Traditional methods of on boarding new employees might include welcome tours, mentoring sessions, training on company policies and procedures, parties with other company departments, and a feature article on the new hire in the company newsletter and website.
However, when on boarding veteran employees, managers might mistakenly assume the process should look the same as for a civilian. While some aspects of the traditional on boarding process are helpful to new veteran hires, it should be noted that veterans bring unique training and exposure to systems that make on boarding them into a new company potentially challenging.Set the Battle Rhythm
To on board veteran employees, hiring managers should take note of the Battle Rhythm process from the military. "Battle Rhythm" is defined as A deliberate daily cycle of command, staff, and unit activities intended to synchronize current and future operations. (JP 3-33). The purpose of battle rhythm management is the maintenance of synchronized activity and process among distributed warfighters. (Marine Corps Gazette, Vol 8)
Stated simply: Setting out a Battle Rhythm for new veteran hires can assist in providing specific goals and clear expectations from the outset of employment.
When a manager meets with their new veteran team member, it is productive and helpful to clearly outline:
- The vision and mission of the company
- The goals of the job, especially as it relates to the mission of the company
- Specific expectations of the employee relative to other team members, supervisors, vendors, community partners, etc.
- Expectations the company will have of the employee related to company culture, work style, team work, and ethical behavior
Then, setting specific goals and deliverables will ensure personal accountability and project success. For example, you might tell the new veteran hire:
On Monday we will set your goals for the week. We will outline what needs to be done, how we expect it looks at the end, and what steps we'd like you to take to get these goals accomplished.

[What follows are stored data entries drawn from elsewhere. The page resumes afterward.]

(* ===== verification/BagPipe.v ===== *)
(** * BagPipe: a bag made of many bags

    Models [src/bagpipe/src/lib.rs] over any [SharedWeakBag]: the shared state
    (the pipes and the counters of the size guess), the handles threads hold on
    it, and every operation of a handle.  Calls do not overlap; which handle
    calls next is arbitrary.  The default schedules are modelled, not those of
    the feature [prime_schedules]. *)

From Stdlib Require Import ZArith Lia.
From stdpp Require Import base numbers list option sorting.
From S2P Require Import Prelude Bag.

Open Scope Z_scope.

Definition THRESHOLD_DIFF : Z := 4.
Definition N_COUNTERS : Z := 4.

(** [isize]: checked addition, and wrapping for [fetch_add]. *)
Definition iadd (a b : Z) : res Z := if (- 2 ^ 63 <=? a + b) && (a + b <? 2 ^ 63) then Ok (a + b) else Fault Overflow.
Definition iwrap (x : Z) : Z := (x + 2 ^ 63) mod 2 ^ 64 - 2 ^ 63.

(** [Vec::dedup]: of a run of equal elements the first stays. *)
Fixpoint dedup (l : list Z) : list Z :=
  match l with
  | x :: ((y :: _) as l') => if x =? y then dedup l' else x :: dedup l'
  | _ => l
  end.

(** [BagPipe]: a handle.  The [Arc] on the shared state is left out. *)
Record BagPipe := mkPipe { offset : Z; stride : Z; push_failures : Z; pop_failures : Z; cur_diff : Z }.

(** [BagPipeState]: shared by the handles. *)
Record BagPipeState (B : Type) := mkState { all_refs : Z; counters : list Z; pipes : list B }.
Arguments mkState {B} all_refs counters pipes.
Arguments all_refs {B} b.
Arguments counters {B} b.
Arguments pipes {B} b.

Section Pipes.
  Context `{SharedWeakBag B Item}.
  Implicit Types st : BagPipeState B.

(** [BagPipeState::new_size] and [BagPipeState::new]. *)
Definition state_new_size (sz : Z) : res (BagPipeState B) :=
  len ← next_power_of_two sz;
  Ok (mkState 1 (replicate (Z.to_nat N_COUNTERS) 0) (replicate (Z.to_nat len) bag_new)).

(** [BagPipe::new_size_cleanup], [new_size] and, for the number of processors,
    [new]. *)
Definition new_size (size : Z) : res (BagPipe * BagPipeState B) :=
  _ ← rassert (0 <? size);
  st ← state_new_size size;
  Ok (mkPipe 1 1 0 0 0, st).
Definition new (num_cpus : Z) : res (BagPipe * BagPipeState B) :=
  n ← umul num_cpus 2;
  st ← state_new_size n;
  Ok (mkPipe 1 1 0 0 0, st).

Definition len st : Z := Z.of_nat (length (pipes st)).
Definition pipe st (ix : Z) : res B := deref (pipes st !! Z.to_nat ix).
Definition set_pipe st (ix : Z) (b : B) : BagPipeState B := mkState (all_refs st) (counters st) (<[Z.to_nat ix := b]> (pipes st)).

(** [Clone::clone]. *)
Definition clone st : res (BagPipe * BagPipeState B) :=
  let st' := mkState (wadd (all_refs st) 1) (counters st) (pipes st) in
  seed ← uadd (all_refs st) 1;
  seed2 ← umul seed 2;
  off ← uadd seed2 1;
  mask ← usub (len st) 1;
  Ok (mkPipe (Z.land off mask) off 0 0 0, st').

(** [BagPipeState::try_push_internal]: its loop, which ends with [push] when the
    push has to succeed. *)
Fixpoint try_push_loop (fuel : nat) (str : Z) (succeed_final : bool) (remaining : nat) (ix : Z) (it : Item) st : res ((bool + Item) * BagPipeState B) :=
  match remaining with
  | O => Ok (inr it, st)
  | S r =>
      mask ← usub (len st) 1;
      let ix := Z.land ix mask in
      b ← pipe st ix;
      if succeed_final && (r =? 0)%nat then
        b' ← push fuel it b;
        Ok (inl false, set_pipe st ix b')
      else
        '(x, b') ← bag_try_push it b;
        match x with
        | inl _ => Ok (inl true, set_pipe st ix b')
        | inr item => ix' ← uadd ix str; try_push_loop fuel str succeed_final r ix' item (set_pipe st ix b')
        end
  end.
Definition try_push_internal (fuel : nat) (it : Item) (off str max_failures : Z) (succeed_final : bool) st : res ((bool + Item) * BagPipeState B) :=
  _ ← rassert (is_power_of_two (len st));
  try_push_loop fuel str succeed_final (Z.to_nat max_failures) off it st.

(** [BagPipeState::try_pop_internal]: its loop.  [seen] are the pipes found
    empty, which the assertion before [Empty] compares with all pipes. *)
Fixpoint try_pop_loop (str : Z) (remaining : nat) (ix empties : Z) (seen : list Z) st : res (PopResult Item * BagPipeState B) :=
  match remaining with
  | O => Fault NoFuel
  | S r =>
      mask ← usub (len st) 1;
      let ix := Z.land ix mask in
      b ← pipe st ix;
      '(x, b') ← bag_try_pop b;
      let st' := set_pipe st ix b' in
      match x with
      | inl it => Ok (inl it, st')
      | inr status =>
          let '(empties', seen') := match status with Empty => (empties + 1, seen ++ [ix]) | TransientFailure => (0, seen) end in
          ix' ← uadd ix str;
          if (r =? 0)%nat then Ok (inr TransientFailure, st')
          else if empties' =? len st then
            _ ← rassert (bool_decide (dedup (merge_sort Z.le seen') = zrange 0 (len st)));
            Ok (inr Empty, st')
          else try_pop_loop str r ix' empties' seen' st'
      end
  end.
Definition try_pop_internal (off str max_failures : Z) st : res (PopResult Item * BagPipeState B) :=
  _ ← rassert (is_power_of_two (len st));
  _ ← rassert (0 <? max_failures);
  try_pop_loop str (Z.to_nat max_failures) off 0 [] st.

(** [push_diff] and [propagate_diff]. *)
Definition push_diff (s : BagPipe * BagPipeState B) : res (BagPipeState B) :=
  let '(bp, st) := s in
  let i := Z.to_nat (offset bp mod N_COUNTERS) in
  c ← deref (counters st !! i);
  Ok (mkState (all_refs st) (<[i := iwrap (c + cur_diff bp)]> (counters st)) (pipes st)).

Definition set_diff (bp : BagPipe) (d : Z) : BagPipe := mkPipe (offset bp) (stride bp) (push_failures bp) (pop_failures bp) d.
Lemma page_source_ok : ∃ m, EMap.page_source = Ok m ∧ pagesize m = k_page.
Proof. by eexists. Qed.

Lemma byte_layout n : 0 < n < 2 ^ 62 → unwrap (from_size_align n 1) = Ok (mkLayout n 1) ∧ map_legal k_page (mkLayout n 1).
Proof.
  intros Hn. split.
  - rewrite (from_size_align_Some n 1 0) by (done || lia || (unfold usize_max; lia)). done.
  - pose proof k_page_pos. split_and!; cbn; try lia. apply Z.divide_1_l.
Qed.

Lemma fallible_map_spec k n : k_ok k → 0 < n < 2 ^ 62 →
  ∃ r k', EMap.fallible_map n k = Ok (r, k') ∧ k_ok k' ∧ match r with Some p => fresh_region k p n k' | None => k' = k end.
Proof.
  intros Hk Hn. destruct page_source_ok as (m & Em & Hm), (byte_layout n Hn) as [El Hl]. unfold EMap.fallible_map.
  rewrite (lift_bind _ _ _ _ Em), (lift_bind _ _ _ _ El). destruct (map_alloc_spec m Hm k _ Hk Hl) as (r & k' & E & Hk' & Hr).
  rewrite (M_bind_run _ _ _ r k') by done. eexists _, _. split; [done|]. split; [done|]. destruct r as [p|[?|]]; [|by destruct Hr|done].
  destruct Hr as ((_ & H1 & H2 & H3) & H4 & H5 & H6 & H7). by split_and!.
Qed.

Lemma unmap_spec k p n : k_ok k → 0 < p → (k_page | p) → p + n ≤ 2 ^ 63 → 0 < n < 2 ^ 62 →
  ∃ k', EMap.unmap p n k = Ok (tt, k') ∧ k_ok k' ∧ k_mapped k' = k_mapped k ∖ pages_of k_page p n ∧
    (∀ a, a / k_page ∈ k_mapped k' → k_byte k' a = k_byte k a).
Proof.
  intros Hk Hp Hd Hend Hn. destruct page_source_ok as (m & Em & Hm), (byte_layout n Hn) as [El Hl]. unfold EMap.unmap.
  rewrite (lift_bind _ _ _ _ Em), (lift_bind _ _ _ _ El).
  destruct (map_dealloc_spec m k p (mkLayout n 1) Hk) as (k' & E & Hk' & Hmap & Hb); [by split_and!; try apply Hl|]. eauto.
Qed.

(** Memory that is uncommitted stays mapped. *)
Lemma uncommit_spec k p n : k_ok k → (k_page | p) → 0 < n < 2 ^ 62 → ∃ k', EMap.uncommit p n k = Ok (tt, k') ∧ k_ok k' ∧ k_mapped k' = k_mapped k.
Proof.
  intros Hk Hp Hn. destruct (k_madvise_spec k p n Hk) as [Hk' Hm]. destruct page_source_ok as (mm & Em & Hmm), (byte_layout n Hn) as [El _]. unfold EMap.uncommit.
  rewrite (lift_bind _ _ _ _ Em), (lift_bind _ _ _ _ El). unfold MMap.uncommit. cbn [layout_size]. rewrite lift_assert by (apply Z.ltb_lt; lia). unfold MMap.debug_verify_ptr. rewrite Hmm. pose proof k_page_pos.
  rewrite (lift_bind _ tt) by (rewrite umod_Ok, bind_Ok by lia; rewrite mod_0_divide by done; cbn; by rewrite (proj2 (Z.leb_le _ _)) by lia).
  eexists. split; [done|]. by split.
Qed.
(* ===== verification/SizeClasses.v ===== *)
(** * Size classes of elfmalloc

    Models the size-class maps of [src/elfmalloc/src/general.rs]: the trait
    [AllocMap] and its implementations [Multiples], [PowersOfTwo] and
    [TieredSizeClasses].  The array of classes of a map is modelled by its
    contents; [arr] is the call of [TypedArray::new] that maps its memory
    (ElfSources), which needs the size of a class and can panic.  A constructor
    closure ([FnMut]) is a state-passing function. *)

From Stdlib Require Import ZArith Lia.
From stdpp Require Import base numbers list option.
From S2P Require Import Prelude ElfSources.

Open Scope Z_scope.

(** ** Constants and rounding *)
Definition MULTIPLE : Z := 16.
Definition ELFMALLOC_PAGE_SIZE : Z := Z.shiftl 2 20.
Definition ELFMALLOC_SMALL_PAGE_SIZE : Z := Z.shiftl 256 10.
Definition ELFMALLOC_SMALL_CUTOFF : Z := ELFMALLOC_SMALL_PAGE_SIZE / 4.

(** [round_up]: the closest multiple of 16 that is not below [n]. *)
Definition round_up (n : Z) : res Z := s ← uadd n (MULTIPLE - 1); Ok (Z.land s (unot (MULTIPLE - 1))).

(** ** The trait [AllocMap]

    [get_raw] is the position of the class (the source returns its address),
    [get] and [get_mut] read the class there ([at_slot]) or write it ([set_slot]); [foreach] visits [elems] in order. *)
Class AllocMap (AM : Type → Type) (Slot : Type) := {
  init_conserve {St T} : (Z → M St TypedArray) → Z → Z → (Z → M St T) → M St (AM T);
  get_raw {T} : AM T → Z → res Slot;
  at_slot {T} : AM T → Slot → option T;
  set_slot {T} : AM T → Slot → T → AM T;
  max_key {T} : AM T → Z;
  elems {T} : AM T → list T
}.

Definition get_class {AM Slot} `{!AllocMap AM Slot} {T} (am : AM T) (k : Z) : res T :=
  i ← get_raw am k; deref (at_slot am i).

(** The loop that constructs a class in every slot of the array; [step] gives
    the size of the next class. *)
Fixpoint fill {St T : Type} (step : Z → res Z) (f : Z → M St T) (slots : nat) (cur_size : Z) : M St (list T * Z) :=
  match slots with
  | O => mret ([], cur_size)
  | S n =>
      x ← f cur_size;
      cur ← lift (step cur_size);
      '(xs, last) ← fill step f n cur;
      mret (x :: xs, last)
  end.

(** ** [Multiples] *)
Record Multiples (T : Type) := mkMultiples { mu_start : Z; mu_max : Z; mu_classes : list T }.
Arguments mkMultiples {T}. Arguments mu_start {T}. Arguments mu_max {T}. Arguments mu_classes {T}.

Module Mult.
Section ops.
Context {St T : Type}.

Definition init_conserve (arr : Z → M St TypedArray) (start n_classes : Z) (f : Z → M St T) : M St (Multiples T) :=
  _ ← lift (rassert (1 <=? n_classes));
  starting_size ← lift (round_up start);
  m ← lift (umul n_classes MULTIPLE);
  m ← lift (uadd m starting_size);
  max_size ← lift (usub m MULTIPLE);
  _ ← arr n_classes;
  '(classes, cur_size) ← fill (fun c => uadd c MULTIPLE) f (Z.to_nat n_classes) starting_size;
  c ← lift (usub cur_size MULTIPLE);
  _ ← lift (rassert (max_size =? c));
  mret (mkMultiples starting_size max_size classes).

Definition get_raw (m : Multiples T) (n : Z) : res Z :=
  class ← round_up n;
  _ ← rassert (class <=? mu_max m);
  d ← usub class (mu_start m);
  udiv d MULTIPLE.

Definition at_slot (m : Multiples T) (i : Z) : option T := mu_classes m !! Z.to_nat i.
Definition set_slot (m : Multiples T) (i : Z) (x : T) : Multiples T := mkMultiples (mu_start m) (mu_max m) (<[Z.to_nat i := x]> (mu_classes m)).
Definition max_key (m : Multiples T) : Z := mu_max m.
End ops.
End Mult.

On Wednesday, we will check in via email to see if you have questions or want additional guidance or resources.
On Friday, you and I will review the goals from Monday, assess the usefulness of the resources you received, and evaluate the goals you reached.
This system might be temporary or a long term process. In some cases, employees appreciate checking in and having access to their supervisors on specific days. In other cases, after the on boarding period, the individual is able to work more independently. In the latter case, goals can be shifted to monthly or quarterly goals.
Encourage Veterans to Ask for Help
In addition to creating a goal setting and check in system, it is important to remind your veteran employees to ask for help. Civilian employers encourage employees to ask for help. A veteran might not be accustomed to this, but reassuring the new hire at their check in meetings will reinforce your desire to head off problems by encouraging them to seek assistance.
Remember, veterans are natural problem solvers. They pride themselves on fixing, solving, and attacking a problem head on. If your work style is to be more collaborative in solving issues, encourage the veteran employee to seek assistance and input instead of only focusing on meeting the goals set forth in the Battle Rhythm.